Segment Start: Dataset records
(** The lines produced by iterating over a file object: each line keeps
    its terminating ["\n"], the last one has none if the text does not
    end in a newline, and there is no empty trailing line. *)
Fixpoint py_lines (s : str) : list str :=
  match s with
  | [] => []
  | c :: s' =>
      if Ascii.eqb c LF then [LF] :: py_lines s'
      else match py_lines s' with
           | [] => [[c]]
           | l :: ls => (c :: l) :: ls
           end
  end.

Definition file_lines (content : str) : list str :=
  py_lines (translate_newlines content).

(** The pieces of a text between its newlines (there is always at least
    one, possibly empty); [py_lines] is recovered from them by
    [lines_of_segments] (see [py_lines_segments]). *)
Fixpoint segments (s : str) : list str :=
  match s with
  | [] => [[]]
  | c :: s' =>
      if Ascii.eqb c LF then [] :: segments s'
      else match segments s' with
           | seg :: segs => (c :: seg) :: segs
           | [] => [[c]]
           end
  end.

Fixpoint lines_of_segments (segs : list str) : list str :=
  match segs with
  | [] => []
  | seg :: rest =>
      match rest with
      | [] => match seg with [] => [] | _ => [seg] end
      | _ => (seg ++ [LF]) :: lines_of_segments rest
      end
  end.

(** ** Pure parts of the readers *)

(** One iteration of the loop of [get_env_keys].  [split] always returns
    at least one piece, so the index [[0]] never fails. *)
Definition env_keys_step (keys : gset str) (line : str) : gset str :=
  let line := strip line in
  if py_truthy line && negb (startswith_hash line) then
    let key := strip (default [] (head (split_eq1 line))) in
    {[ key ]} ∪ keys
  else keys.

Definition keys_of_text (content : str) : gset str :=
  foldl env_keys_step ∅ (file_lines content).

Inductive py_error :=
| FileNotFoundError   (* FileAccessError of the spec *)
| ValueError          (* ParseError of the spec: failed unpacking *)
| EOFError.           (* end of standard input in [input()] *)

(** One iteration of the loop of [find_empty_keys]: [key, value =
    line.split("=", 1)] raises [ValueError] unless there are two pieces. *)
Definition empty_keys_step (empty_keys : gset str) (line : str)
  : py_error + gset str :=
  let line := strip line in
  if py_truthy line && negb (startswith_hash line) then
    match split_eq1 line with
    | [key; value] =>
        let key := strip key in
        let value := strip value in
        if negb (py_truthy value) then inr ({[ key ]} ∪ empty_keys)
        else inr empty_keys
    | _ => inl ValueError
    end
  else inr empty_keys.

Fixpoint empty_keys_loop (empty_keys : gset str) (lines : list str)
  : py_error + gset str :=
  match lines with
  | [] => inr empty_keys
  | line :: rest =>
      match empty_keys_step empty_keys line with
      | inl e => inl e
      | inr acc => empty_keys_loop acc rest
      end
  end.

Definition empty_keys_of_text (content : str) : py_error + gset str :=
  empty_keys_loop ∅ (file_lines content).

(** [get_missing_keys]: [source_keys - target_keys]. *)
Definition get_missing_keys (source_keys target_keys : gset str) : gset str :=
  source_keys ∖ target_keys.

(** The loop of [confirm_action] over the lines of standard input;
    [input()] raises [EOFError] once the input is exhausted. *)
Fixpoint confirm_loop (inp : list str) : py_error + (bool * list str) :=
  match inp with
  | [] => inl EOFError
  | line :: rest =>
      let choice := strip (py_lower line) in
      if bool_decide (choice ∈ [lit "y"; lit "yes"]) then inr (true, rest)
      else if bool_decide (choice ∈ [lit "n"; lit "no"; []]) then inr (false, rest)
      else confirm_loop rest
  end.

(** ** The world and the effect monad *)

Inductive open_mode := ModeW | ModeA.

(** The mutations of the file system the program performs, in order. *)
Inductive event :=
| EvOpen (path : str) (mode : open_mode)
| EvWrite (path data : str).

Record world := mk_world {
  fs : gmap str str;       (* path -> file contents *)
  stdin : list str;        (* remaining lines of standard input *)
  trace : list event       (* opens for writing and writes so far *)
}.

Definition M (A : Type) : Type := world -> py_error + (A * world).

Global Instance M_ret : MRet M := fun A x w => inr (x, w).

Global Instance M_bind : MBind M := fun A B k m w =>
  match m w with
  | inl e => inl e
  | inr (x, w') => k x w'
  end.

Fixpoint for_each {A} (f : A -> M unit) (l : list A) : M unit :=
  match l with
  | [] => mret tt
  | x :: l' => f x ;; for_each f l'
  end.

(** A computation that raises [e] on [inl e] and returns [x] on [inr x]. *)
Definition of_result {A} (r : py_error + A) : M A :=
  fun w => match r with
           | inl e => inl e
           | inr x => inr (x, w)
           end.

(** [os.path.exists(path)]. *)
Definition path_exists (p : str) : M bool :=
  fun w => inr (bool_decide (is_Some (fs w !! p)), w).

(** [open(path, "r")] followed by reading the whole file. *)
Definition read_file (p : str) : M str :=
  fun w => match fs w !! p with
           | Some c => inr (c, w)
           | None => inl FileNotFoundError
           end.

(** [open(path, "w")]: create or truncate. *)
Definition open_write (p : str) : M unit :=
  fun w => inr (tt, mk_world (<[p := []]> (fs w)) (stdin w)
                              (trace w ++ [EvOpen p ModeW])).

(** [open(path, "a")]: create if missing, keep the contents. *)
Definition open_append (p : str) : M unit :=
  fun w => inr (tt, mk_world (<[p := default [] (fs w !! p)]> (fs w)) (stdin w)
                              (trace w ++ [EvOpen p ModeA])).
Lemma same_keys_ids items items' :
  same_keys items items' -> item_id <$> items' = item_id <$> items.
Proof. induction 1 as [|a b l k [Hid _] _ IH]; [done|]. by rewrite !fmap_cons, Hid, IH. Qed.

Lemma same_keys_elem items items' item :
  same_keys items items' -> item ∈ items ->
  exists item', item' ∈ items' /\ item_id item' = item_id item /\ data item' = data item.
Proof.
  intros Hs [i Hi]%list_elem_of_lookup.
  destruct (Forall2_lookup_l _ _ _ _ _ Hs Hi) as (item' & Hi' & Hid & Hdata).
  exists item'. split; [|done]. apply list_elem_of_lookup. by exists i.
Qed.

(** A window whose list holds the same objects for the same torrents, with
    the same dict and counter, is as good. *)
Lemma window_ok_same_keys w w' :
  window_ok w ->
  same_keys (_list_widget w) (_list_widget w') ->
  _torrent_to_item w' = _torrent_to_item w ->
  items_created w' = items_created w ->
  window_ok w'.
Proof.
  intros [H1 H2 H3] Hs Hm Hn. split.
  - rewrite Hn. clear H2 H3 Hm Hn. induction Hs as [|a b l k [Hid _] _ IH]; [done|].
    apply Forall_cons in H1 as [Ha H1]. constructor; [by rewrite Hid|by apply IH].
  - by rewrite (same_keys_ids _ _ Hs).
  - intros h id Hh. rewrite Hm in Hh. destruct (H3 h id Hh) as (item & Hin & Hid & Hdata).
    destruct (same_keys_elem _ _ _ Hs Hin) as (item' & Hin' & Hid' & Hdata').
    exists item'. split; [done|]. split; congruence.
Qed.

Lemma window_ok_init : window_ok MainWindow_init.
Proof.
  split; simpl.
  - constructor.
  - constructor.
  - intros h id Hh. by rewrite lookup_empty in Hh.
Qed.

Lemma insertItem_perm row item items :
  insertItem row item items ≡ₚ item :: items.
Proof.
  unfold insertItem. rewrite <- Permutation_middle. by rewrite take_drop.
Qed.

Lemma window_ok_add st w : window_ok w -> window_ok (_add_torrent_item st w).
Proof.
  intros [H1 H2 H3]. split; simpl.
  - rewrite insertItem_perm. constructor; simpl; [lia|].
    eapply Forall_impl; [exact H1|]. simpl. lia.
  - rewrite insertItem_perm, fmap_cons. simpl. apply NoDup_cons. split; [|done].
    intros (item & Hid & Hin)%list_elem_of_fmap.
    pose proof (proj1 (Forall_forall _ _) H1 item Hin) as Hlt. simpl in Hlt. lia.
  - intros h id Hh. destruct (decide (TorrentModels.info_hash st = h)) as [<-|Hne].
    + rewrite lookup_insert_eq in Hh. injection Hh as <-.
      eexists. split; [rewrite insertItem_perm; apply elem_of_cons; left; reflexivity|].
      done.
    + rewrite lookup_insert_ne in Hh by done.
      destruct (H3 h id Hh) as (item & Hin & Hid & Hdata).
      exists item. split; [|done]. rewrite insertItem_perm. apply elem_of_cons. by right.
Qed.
Segment End: Dataset records
### Exercise instructions:
Copy out all lines above holding "then".

### Solution for this exercise:
      if Ascii.eqb c LF then [LF] :: py_lines s'
      if Ascii.eqb c LF then [] :: segments s'
  if py_truthy line && negb (startswith_hash line) then
  if py_truthy line && negb (startswith_hash line) then
        if negb (py_truthy value) then inr ({[ key ]} ∪ empty_keys)
      if bool_decide (choice ∈ [lit "y"; lit "yes"]) then inr (true, rest)
      else if bool_decide (choice ∈ [lit "n"; lit "no"; []]) then inr (false, rest)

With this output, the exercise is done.